Within the data that follows, set down exactly the lines from the one containing "- apply untouched_arms, clear_media_untouched." through the one containing "Hci). exists t.", both ends included.

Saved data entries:
==============================
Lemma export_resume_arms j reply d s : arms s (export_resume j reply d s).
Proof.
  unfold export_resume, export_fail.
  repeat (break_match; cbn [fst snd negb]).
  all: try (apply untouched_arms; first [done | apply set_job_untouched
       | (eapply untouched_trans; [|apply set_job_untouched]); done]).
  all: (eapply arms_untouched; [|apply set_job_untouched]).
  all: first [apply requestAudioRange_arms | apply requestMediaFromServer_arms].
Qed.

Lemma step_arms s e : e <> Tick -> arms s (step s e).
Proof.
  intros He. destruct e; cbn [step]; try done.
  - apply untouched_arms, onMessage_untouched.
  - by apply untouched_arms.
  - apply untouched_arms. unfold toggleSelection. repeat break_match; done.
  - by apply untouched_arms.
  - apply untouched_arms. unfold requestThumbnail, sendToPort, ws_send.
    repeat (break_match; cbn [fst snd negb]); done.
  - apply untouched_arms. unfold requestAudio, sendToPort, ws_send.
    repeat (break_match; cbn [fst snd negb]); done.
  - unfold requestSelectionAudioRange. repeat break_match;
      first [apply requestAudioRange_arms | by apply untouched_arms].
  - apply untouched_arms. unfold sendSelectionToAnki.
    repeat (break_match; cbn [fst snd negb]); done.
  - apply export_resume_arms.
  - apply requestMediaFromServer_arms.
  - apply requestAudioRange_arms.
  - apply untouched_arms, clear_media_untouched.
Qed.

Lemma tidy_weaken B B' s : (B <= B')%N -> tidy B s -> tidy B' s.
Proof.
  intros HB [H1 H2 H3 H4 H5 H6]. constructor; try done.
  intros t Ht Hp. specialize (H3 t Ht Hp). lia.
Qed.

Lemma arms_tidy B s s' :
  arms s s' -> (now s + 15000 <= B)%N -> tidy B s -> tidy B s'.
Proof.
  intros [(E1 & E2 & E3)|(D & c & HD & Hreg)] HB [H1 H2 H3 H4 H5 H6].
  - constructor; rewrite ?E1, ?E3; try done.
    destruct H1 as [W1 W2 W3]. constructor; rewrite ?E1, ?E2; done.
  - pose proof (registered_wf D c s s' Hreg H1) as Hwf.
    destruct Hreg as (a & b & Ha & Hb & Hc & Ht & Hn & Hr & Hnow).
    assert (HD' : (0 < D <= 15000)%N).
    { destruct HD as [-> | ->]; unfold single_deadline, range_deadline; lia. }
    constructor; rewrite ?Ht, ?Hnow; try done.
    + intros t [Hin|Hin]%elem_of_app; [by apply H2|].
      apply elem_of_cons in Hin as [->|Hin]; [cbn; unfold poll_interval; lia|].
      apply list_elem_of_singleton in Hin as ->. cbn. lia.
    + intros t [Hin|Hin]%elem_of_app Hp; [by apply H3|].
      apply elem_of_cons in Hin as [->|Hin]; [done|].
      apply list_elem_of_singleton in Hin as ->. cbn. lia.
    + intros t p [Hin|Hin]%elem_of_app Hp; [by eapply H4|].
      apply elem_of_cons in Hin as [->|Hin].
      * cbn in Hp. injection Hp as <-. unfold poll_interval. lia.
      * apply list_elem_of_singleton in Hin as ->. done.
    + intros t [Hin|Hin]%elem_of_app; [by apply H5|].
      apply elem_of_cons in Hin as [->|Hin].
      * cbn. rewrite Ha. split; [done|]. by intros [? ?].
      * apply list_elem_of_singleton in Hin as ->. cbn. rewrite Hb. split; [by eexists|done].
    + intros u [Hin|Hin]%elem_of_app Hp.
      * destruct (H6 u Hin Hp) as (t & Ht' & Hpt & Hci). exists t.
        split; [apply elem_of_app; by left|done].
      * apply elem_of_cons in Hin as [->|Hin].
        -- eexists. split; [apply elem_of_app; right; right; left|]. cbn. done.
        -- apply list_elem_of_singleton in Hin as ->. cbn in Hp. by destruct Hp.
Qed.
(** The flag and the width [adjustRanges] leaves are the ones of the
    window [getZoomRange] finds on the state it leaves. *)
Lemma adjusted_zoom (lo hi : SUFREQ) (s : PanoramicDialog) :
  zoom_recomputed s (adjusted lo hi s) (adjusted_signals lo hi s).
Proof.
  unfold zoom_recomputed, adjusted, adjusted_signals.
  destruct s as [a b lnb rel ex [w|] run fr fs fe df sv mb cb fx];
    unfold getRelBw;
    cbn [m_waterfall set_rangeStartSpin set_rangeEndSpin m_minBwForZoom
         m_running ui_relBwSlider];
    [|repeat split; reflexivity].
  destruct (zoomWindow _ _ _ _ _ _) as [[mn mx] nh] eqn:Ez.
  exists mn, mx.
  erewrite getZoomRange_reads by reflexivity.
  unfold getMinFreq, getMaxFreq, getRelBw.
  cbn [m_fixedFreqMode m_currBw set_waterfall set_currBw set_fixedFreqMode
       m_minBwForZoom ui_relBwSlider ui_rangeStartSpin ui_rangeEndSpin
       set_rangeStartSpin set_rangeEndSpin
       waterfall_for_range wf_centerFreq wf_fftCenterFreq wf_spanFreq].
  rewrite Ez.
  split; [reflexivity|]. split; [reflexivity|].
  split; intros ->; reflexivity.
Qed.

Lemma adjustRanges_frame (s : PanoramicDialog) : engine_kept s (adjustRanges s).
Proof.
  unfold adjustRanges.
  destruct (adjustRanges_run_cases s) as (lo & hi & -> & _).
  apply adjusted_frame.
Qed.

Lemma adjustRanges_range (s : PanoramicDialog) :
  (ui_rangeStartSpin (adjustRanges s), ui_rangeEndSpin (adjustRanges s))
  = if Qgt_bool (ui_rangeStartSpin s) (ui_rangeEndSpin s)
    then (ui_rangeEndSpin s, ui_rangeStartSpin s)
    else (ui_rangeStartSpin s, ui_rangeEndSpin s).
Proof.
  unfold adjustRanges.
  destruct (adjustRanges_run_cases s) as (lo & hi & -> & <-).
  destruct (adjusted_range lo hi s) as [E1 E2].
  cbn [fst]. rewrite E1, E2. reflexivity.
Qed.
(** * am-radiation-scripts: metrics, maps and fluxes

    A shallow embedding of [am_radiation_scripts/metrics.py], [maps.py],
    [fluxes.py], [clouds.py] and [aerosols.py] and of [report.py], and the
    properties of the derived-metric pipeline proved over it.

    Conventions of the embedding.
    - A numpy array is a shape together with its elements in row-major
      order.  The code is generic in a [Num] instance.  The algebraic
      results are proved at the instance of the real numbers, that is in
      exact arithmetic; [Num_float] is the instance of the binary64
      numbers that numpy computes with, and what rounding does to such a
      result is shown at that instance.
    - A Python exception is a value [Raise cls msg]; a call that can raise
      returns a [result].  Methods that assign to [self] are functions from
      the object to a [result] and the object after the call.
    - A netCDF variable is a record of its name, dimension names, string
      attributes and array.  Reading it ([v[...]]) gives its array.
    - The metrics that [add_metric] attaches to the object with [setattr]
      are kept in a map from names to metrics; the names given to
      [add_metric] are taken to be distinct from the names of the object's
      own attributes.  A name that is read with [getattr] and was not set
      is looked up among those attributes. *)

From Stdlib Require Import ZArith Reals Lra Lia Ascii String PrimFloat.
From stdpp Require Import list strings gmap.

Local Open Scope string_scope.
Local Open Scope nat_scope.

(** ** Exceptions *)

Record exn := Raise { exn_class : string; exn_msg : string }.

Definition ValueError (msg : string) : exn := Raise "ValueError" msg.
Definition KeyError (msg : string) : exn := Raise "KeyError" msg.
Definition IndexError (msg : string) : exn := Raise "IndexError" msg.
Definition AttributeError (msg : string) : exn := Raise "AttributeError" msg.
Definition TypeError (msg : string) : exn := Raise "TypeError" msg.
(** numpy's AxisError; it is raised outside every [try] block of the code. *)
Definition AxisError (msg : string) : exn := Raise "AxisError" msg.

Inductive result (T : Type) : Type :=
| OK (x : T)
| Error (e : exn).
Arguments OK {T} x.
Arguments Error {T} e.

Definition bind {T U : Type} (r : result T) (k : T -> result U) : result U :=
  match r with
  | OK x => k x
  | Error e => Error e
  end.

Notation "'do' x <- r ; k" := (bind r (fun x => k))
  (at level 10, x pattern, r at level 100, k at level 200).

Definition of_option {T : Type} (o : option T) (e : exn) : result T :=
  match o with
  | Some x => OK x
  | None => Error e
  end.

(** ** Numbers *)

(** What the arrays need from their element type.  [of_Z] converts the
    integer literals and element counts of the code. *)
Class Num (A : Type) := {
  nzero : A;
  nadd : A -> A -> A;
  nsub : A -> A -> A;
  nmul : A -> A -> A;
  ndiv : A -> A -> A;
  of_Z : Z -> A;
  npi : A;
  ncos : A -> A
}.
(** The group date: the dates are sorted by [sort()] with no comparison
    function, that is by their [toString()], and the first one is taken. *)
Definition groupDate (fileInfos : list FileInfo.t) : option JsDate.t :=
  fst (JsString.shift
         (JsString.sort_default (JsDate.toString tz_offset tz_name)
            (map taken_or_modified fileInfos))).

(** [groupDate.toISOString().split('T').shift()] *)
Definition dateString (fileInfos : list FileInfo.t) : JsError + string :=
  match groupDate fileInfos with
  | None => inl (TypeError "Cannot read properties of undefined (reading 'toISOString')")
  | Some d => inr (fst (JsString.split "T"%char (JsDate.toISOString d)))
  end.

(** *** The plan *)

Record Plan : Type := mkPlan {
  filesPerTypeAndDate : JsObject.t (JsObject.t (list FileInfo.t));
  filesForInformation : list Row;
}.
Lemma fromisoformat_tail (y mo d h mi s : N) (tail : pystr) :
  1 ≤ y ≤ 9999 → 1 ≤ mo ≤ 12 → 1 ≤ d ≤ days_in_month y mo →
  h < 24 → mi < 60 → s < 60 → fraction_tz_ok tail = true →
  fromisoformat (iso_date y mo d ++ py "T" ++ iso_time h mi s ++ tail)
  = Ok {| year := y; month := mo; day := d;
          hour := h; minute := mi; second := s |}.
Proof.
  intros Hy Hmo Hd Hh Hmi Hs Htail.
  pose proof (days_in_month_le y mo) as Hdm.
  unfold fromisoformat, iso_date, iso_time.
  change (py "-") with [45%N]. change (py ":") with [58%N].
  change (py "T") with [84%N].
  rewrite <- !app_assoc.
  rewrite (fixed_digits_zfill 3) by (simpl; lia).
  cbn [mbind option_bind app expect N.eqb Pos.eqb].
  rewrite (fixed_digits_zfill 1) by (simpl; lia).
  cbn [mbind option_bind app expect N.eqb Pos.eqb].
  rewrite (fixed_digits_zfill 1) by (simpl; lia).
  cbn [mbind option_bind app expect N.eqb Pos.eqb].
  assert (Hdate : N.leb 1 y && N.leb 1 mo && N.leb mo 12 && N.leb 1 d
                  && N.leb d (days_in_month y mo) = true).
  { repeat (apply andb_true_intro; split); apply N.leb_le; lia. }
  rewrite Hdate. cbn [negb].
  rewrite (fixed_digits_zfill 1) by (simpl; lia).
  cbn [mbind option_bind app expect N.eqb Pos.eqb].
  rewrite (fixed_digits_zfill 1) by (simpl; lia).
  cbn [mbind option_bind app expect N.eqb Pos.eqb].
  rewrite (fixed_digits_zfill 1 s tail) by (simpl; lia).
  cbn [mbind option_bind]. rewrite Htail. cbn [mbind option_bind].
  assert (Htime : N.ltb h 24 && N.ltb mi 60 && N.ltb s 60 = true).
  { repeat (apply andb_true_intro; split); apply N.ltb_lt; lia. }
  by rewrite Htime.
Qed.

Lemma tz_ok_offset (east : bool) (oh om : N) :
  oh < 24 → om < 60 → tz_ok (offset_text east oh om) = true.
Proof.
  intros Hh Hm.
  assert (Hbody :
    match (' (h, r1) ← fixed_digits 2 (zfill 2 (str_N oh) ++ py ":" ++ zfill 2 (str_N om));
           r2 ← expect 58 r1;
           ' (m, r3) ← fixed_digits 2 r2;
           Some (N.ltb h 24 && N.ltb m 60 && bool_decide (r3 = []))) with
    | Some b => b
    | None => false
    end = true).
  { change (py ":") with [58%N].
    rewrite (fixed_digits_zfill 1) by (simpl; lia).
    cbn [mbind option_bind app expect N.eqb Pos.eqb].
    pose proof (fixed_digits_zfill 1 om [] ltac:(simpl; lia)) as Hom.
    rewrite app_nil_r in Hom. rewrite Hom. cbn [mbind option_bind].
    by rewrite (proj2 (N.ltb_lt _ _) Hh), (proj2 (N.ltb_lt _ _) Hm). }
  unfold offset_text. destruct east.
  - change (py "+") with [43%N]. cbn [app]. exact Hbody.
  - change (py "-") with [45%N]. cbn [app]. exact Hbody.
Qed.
==============================
Answer box:
  - apply untouched_arms, clear_media_untouched.
Qed.

Lemma tidy_weaken B B' s : (B <= B')%N -> tidy B s -> tidy B' s.
Proof.
  intros HB [H1 H2 H3 H4 H5 H6]. constructor; try done.
  intros t Ht Hp. specialize (H3 t Ht Hp). lia.
Qed.

Lemma arms_tidy B s s' :
  arms s s' -> (now s + 15000 <= B)%N -> tidy B s -> tidy B s'.
Proof.
  intros [(E1 & E2 & E3)|(D & c & HD & Hreg)] HB [H1 H2 H3 H4 H5 H6].
  - constructor; rewrite ?E1, ?E3; try done.
    destruct H1 as [W1 W2 W3]. constructor; rewrite ?E1, ?E2; done.
  - pose proof (registered_wf D c s s' Hreg H1) as Hwf.
    destruct Hreg as (a & b & Ha & Hb & Hc & Ht & Hn & Hr & Hnow).
    assert (HD' : (0 < D <= 15000)%N).
    { destruct HD as [-> | ->]; unfold single_deadline, range_deadline; lia. }
    constructor; rewrite ?Ht, ?Hnow; try done.
    + intros t [Hin|Hin]%elem_of_app; [by apply H2|].
      apply elem_of_cons in Hin as [->|Hin]; [cbn; unfold poll_interval; lia|].
      apply list_elem_of_singleton in Hin as ->. cbn. lia.
    + intros t [Hin|Hin]%elem_of_app Hp; [by apply H3|].
      apply elem_of_cons in Hin as [->|Hin]; [done|].
      apply list_elem_of_singleton in Hin as ->. cbn. lia.
    + intros t p [Hin|Hin]%elem_of_app Hp; [by eapply H4|].
      apply elem_of_cons in Hin as [->|Hin].
      * cbn in Hp. injection Hp as <-. unfold poll_interval. lia.
      * apply list_elem_of_singleton in Hin as ->. done.
    + intros t [Hin|Hin]%elem_of_app; [by apply H5|].
      apply elem_of_cons in Hin as [->|Hin].
      * cbn. rewrite Ha. split; [done|]. by intros [? ?].
      * apply list_elem_of_singleton in Hin as ->. cbn. rewrite Hb. split; [by eexists|done].
    + intros u [Hin|Hin]%elem_of_app Hp.
      * destruct (H6 u Hin Hp) as (t & Ht' & Hpt & Hci). exists t.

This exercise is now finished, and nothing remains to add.